## What is required
Among the entries below, please repeat exactly and only the lines from the line containing "code => inl code" to the line containing "then inl BAD_REQUEST", both lines included.

## Supplied data
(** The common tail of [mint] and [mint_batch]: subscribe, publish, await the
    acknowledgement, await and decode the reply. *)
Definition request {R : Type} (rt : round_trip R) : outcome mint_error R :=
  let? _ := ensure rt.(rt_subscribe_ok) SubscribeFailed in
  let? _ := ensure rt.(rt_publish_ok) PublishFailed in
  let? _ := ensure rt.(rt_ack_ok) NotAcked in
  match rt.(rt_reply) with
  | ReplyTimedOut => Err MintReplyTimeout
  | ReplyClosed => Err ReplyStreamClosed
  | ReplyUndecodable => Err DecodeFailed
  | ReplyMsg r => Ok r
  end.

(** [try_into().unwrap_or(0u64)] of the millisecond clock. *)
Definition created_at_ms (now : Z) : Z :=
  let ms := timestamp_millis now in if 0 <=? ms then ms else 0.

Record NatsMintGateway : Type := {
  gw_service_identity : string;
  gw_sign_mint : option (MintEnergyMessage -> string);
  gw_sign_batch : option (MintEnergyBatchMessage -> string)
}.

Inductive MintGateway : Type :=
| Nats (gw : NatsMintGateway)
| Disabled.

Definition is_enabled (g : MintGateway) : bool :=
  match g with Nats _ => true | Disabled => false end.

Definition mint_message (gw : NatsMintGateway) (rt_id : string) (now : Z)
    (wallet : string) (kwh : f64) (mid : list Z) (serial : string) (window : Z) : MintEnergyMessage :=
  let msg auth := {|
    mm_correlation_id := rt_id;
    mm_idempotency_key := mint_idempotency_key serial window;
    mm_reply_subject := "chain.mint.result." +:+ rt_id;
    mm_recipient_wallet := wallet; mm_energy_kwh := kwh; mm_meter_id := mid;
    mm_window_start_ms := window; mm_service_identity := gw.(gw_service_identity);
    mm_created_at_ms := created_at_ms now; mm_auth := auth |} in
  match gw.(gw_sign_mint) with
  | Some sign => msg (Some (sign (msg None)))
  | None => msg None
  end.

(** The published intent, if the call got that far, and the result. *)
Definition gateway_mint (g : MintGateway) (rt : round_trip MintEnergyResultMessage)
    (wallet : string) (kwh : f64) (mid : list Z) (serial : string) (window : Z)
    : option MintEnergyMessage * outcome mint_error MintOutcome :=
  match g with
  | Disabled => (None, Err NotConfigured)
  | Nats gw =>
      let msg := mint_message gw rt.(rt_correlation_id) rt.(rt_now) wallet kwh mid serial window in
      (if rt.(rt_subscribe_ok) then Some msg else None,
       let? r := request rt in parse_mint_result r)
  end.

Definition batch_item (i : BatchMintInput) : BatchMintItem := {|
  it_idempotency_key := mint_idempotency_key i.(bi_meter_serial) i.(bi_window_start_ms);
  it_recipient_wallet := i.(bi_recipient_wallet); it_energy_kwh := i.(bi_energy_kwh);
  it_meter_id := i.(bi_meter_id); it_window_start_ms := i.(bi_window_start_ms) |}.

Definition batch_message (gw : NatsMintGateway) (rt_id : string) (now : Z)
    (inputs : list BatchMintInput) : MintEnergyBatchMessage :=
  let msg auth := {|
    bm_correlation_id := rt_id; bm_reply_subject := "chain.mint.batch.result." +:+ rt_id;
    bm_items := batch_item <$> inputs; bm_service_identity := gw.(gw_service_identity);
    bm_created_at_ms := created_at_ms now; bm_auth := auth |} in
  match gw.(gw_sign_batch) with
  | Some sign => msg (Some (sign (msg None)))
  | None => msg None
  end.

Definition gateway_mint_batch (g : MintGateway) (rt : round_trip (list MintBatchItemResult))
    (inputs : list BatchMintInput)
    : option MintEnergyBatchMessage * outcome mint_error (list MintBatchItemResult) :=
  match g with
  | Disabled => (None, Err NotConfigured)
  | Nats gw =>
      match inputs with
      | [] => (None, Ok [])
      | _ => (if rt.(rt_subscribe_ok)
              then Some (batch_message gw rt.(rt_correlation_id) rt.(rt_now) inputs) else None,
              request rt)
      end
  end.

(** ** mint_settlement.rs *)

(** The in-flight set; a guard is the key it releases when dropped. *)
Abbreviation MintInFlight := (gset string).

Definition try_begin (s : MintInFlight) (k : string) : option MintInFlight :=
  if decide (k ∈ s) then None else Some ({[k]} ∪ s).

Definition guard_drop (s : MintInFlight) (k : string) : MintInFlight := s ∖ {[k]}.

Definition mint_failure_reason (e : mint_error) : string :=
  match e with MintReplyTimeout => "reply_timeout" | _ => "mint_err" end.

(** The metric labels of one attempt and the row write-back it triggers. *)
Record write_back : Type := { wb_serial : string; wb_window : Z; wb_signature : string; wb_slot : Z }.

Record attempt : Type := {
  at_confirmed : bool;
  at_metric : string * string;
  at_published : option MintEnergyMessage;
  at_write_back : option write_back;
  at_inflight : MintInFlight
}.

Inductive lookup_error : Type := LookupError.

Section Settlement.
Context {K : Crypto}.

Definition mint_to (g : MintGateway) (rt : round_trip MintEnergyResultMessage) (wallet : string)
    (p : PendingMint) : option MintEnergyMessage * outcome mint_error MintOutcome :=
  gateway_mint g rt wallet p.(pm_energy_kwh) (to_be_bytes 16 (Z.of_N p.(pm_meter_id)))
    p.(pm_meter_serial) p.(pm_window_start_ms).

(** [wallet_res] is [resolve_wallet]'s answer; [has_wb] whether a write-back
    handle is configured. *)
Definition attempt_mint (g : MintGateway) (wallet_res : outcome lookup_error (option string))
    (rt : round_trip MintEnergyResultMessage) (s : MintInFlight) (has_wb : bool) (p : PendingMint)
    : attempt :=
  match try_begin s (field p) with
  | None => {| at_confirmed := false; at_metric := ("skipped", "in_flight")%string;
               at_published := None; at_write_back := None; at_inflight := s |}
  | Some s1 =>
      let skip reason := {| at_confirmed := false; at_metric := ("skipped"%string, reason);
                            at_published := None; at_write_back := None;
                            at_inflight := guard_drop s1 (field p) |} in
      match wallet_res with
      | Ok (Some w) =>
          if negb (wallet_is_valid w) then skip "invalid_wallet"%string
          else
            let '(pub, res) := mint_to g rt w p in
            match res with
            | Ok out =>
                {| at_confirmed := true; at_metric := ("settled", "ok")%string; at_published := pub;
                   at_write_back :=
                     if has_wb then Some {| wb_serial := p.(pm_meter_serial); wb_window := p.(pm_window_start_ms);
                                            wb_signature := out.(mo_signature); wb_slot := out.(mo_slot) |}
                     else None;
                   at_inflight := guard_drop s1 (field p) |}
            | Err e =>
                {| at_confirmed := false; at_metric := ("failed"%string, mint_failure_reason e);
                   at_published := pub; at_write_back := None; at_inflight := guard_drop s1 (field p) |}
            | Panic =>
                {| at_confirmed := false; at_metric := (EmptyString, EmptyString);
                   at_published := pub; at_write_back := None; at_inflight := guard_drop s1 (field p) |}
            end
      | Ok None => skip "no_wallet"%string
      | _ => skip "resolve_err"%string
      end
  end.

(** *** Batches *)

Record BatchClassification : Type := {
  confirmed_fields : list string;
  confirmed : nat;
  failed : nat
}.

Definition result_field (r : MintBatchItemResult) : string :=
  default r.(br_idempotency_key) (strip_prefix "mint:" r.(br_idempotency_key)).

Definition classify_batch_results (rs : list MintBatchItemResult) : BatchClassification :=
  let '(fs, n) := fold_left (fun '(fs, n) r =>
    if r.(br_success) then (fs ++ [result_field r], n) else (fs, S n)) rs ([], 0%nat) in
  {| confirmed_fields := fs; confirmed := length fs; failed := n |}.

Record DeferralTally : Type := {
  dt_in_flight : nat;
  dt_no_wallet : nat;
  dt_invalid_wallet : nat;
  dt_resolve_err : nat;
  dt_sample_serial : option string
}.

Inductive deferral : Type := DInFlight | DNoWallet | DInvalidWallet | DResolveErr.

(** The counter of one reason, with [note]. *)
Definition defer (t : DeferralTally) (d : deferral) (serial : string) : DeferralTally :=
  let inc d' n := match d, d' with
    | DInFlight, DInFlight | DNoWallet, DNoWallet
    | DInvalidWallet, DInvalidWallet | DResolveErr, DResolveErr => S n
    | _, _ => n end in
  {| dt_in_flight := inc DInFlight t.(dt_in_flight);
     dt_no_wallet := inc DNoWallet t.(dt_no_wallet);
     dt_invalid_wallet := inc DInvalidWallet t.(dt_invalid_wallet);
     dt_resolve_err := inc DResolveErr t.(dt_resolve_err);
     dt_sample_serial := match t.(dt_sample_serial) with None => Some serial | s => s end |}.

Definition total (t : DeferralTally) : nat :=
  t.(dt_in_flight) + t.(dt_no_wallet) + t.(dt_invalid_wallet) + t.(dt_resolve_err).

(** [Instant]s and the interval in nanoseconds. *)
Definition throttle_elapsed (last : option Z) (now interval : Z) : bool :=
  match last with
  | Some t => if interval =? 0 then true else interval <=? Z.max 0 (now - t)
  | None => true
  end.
* * *
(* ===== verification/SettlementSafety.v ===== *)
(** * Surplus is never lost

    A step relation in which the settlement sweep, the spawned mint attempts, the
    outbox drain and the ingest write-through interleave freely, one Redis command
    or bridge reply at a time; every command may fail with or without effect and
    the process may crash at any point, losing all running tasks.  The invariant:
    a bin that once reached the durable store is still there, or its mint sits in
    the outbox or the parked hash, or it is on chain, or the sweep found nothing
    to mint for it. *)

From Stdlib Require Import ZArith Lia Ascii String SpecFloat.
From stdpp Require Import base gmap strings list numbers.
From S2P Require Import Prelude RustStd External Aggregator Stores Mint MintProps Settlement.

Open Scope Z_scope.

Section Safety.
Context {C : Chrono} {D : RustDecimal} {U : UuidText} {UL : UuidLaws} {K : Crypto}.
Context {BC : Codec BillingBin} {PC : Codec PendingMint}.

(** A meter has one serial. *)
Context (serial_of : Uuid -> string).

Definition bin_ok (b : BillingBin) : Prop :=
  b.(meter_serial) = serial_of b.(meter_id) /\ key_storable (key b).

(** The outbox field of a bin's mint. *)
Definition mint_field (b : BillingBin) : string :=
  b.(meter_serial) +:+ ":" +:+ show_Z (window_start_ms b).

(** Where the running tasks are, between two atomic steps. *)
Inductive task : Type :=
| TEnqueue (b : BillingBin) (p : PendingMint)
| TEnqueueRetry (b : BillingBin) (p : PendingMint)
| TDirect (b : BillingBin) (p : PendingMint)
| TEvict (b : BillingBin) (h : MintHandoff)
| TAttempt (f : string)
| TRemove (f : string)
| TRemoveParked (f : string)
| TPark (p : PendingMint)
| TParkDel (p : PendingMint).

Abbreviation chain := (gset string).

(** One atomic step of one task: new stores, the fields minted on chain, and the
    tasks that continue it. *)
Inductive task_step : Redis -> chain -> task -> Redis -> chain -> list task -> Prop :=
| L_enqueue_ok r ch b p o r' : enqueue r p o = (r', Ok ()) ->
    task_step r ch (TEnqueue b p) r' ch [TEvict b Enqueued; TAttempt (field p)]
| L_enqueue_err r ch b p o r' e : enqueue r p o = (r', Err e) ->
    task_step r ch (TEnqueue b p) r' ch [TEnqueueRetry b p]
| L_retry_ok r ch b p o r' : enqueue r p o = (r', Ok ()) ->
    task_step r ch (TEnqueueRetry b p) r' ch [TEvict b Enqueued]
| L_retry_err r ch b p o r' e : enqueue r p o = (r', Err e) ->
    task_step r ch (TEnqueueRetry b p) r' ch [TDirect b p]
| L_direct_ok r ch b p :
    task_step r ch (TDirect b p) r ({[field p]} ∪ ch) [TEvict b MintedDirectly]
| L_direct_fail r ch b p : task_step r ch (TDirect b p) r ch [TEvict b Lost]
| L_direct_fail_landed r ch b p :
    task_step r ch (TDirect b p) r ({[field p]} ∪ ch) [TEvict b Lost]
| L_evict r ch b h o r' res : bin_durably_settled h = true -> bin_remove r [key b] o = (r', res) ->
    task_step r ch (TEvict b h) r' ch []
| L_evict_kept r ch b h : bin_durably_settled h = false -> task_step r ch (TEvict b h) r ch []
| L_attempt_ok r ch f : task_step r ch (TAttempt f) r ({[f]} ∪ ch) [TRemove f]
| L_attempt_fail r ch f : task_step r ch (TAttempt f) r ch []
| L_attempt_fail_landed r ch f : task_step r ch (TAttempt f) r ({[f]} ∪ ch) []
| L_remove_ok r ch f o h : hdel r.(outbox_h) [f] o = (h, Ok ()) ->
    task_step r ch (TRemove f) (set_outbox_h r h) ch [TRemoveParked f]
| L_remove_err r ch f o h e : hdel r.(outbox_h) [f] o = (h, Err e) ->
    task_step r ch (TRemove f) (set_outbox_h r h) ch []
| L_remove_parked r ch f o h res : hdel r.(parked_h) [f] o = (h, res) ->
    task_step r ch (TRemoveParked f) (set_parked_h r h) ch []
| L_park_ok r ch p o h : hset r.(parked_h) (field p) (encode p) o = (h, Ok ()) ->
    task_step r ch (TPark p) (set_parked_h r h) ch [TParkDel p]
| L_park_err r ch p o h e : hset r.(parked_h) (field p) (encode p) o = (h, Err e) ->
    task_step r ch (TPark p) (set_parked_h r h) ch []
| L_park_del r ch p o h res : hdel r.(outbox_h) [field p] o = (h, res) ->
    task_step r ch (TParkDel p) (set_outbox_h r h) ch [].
==
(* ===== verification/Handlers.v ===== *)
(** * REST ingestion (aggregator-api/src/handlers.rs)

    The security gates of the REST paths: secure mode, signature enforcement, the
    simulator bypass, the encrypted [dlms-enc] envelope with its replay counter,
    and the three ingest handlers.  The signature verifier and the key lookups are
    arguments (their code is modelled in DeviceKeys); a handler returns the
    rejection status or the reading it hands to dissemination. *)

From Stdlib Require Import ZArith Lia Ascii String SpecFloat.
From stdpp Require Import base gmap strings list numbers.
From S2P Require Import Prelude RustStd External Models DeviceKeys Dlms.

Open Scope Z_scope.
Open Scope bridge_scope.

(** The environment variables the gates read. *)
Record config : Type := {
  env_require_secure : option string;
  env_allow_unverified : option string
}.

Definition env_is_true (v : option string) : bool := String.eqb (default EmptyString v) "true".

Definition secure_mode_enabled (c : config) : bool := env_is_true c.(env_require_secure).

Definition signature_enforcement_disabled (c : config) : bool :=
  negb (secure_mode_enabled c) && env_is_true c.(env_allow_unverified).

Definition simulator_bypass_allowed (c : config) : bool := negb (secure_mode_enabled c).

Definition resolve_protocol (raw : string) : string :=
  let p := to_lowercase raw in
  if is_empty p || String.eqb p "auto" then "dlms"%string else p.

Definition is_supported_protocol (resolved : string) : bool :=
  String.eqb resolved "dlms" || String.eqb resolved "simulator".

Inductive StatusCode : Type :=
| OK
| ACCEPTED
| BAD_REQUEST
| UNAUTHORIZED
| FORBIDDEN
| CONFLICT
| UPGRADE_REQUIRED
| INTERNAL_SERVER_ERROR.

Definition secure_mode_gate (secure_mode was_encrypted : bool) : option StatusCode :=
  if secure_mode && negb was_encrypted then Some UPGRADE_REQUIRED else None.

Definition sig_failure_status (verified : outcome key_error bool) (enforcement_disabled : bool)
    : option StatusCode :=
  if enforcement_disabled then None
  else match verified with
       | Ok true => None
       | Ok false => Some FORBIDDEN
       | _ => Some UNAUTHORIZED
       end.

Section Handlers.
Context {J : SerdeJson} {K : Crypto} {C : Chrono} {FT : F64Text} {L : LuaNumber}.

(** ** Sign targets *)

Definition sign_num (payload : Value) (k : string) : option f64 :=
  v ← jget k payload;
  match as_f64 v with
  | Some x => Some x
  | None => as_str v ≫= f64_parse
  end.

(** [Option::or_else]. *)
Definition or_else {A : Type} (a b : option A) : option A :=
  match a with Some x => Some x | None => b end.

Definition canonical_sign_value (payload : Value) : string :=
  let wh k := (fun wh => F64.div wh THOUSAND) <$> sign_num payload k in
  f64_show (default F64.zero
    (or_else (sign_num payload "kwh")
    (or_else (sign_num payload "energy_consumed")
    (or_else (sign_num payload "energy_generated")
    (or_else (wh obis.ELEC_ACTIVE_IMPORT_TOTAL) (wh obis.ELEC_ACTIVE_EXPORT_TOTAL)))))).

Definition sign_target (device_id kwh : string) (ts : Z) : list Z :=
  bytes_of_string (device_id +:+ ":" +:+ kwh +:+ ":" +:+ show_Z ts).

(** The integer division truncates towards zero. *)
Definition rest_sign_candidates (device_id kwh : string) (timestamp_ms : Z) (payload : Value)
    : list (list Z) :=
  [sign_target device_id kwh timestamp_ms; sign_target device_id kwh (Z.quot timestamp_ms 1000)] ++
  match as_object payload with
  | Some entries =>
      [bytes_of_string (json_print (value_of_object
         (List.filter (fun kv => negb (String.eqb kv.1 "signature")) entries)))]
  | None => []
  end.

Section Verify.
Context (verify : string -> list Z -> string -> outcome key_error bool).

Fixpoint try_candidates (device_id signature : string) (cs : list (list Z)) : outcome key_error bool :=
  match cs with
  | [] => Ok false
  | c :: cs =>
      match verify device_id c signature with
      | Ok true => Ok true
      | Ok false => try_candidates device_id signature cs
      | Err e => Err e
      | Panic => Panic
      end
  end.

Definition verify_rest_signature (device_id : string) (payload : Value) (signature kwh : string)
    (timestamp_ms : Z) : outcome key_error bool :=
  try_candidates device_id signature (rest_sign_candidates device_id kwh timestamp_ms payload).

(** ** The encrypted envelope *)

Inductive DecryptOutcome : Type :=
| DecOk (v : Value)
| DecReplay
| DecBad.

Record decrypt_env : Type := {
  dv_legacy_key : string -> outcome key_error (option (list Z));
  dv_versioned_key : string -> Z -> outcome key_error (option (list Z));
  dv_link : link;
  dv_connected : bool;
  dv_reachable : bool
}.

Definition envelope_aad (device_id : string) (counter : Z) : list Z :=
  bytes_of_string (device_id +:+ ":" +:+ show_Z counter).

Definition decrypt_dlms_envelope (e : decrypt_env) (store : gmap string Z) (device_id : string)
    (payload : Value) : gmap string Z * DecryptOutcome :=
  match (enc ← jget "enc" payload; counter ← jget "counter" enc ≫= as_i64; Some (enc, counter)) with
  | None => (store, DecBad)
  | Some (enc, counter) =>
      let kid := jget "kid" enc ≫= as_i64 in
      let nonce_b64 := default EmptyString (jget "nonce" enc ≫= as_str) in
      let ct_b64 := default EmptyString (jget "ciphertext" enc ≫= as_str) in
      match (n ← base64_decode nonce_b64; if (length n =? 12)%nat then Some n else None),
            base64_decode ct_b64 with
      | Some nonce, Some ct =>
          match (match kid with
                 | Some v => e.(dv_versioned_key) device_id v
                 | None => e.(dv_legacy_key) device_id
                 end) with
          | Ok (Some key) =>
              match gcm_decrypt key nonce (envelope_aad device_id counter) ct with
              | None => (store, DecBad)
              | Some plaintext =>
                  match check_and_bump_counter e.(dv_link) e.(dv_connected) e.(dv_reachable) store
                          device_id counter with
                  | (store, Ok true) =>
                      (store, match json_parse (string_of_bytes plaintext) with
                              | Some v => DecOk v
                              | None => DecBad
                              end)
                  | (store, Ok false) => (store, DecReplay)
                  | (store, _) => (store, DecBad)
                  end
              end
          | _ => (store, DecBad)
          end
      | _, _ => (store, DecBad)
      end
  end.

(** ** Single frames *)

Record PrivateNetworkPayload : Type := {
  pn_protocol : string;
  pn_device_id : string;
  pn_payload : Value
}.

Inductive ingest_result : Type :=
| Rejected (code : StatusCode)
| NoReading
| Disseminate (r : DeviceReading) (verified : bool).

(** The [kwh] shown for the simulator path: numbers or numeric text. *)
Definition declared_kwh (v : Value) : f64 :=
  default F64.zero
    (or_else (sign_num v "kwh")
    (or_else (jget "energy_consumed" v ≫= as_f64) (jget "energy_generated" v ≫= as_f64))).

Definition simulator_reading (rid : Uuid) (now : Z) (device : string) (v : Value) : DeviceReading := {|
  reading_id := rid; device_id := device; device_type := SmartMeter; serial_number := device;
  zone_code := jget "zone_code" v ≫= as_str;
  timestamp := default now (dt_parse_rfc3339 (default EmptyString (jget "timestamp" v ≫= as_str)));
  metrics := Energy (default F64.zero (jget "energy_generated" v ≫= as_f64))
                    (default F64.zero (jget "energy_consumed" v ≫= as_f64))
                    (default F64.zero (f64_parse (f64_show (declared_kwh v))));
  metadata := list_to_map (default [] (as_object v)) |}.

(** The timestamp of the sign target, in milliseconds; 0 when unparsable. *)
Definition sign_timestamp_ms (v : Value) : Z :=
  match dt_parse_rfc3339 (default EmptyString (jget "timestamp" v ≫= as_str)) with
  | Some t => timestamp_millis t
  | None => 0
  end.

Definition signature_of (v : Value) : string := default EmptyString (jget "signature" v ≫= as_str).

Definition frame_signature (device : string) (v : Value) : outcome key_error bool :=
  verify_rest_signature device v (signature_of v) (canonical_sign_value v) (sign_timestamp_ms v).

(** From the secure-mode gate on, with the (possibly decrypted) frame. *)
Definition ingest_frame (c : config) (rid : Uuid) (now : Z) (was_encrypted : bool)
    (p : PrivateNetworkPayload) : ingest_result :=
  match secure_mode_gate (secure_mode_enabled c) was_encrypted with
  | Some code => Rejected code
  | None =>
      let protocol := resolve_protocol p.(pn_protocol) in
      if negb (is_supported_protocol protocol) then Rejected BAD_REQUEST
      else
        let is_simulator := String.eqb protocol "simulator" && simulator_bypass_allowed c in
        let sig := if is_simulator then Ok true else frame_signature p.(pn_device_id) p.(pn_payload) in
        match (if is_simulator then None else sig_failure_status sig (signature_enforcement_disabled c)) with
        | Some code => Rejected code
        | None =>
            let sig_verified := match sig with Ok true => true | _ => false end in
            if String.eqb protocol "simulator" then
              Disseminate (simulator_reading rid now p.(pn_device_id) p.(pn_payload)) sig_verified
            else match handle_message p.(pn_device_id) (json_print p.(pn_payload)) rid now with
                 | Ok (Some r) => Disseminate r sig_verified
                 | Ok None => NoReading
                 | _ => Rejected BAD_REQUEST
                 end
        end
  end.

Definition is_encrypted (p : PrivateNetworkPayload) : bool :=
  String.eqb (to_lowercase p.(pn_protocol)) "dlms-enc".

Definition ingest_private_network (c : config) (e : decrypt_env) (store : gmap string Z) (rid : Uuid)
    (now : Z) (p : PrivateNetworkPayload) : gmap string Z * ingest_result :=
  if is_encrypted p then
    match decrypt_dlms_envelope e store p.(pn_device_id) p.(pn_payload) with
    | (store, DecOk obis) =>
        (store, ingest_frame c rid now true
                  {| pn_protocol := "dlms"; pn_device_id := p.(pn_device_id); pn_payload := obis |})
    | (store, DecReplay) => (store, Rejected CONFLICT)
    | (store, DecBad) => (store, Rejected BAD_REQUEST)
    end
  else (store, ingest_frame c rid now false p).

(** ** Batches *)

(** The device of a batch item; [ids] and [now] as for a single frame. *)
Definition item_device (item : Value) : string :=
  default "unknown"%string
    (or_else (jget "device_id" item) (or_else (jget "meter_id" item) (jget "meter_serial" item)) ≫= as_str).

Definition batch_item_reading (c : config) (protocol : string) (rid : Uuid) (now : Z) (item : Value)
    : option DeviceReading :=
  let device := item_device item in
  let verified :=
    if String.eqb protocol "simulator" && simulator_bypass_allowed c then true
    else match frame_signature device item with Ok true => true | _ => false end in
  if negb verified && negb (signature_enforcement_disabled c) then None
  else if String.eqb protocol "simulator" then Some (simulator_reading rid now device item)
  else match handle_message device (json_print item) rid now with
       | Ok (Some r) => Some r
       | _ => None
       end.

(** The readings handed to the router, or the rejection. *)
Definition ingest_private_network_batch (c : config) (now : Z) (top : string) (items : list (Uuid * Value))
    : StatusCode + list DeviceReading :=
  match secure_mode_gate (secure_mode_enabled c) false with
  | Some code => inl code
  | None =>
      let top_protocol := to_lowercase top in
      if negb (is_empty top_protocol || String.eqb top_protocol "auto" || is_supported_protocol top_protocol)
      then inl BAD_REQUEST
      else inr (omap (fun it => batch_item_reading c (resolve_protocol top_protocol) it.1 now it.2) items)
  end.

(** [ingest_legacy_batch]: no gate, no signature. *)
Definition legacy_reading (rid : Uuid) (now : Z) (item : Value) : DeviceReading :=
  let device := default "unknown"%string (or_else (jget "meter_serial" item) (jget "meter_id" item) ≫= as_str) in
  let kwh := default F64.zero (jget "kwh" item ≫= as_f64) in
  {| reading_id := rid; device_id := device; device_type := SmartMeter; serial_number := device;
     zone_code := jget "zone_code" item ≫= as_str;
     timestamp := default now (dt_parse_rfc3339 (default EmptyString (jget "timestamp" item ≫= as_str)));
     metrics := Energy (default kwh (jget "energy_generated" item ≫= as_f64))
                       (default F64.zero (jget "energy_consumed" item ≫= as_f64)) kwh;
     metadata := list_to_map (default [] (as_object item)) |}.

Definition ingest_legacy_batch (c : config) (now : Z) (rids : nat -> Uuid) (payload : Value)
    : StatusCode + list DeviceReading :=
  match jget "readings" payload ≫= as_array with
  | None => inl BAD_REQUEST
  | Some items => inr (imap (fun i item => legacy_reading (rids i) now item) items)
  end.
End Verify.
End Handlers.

## Result of the exercise
  | Some code => inl code
  | None =>
      let top_protocol := to_lowercase top in
      if negb (is_empty top_protocol || String.eqb top_protocol "auto" || is_supported_protocol top_protocol)
      then inl BAD_REQUEST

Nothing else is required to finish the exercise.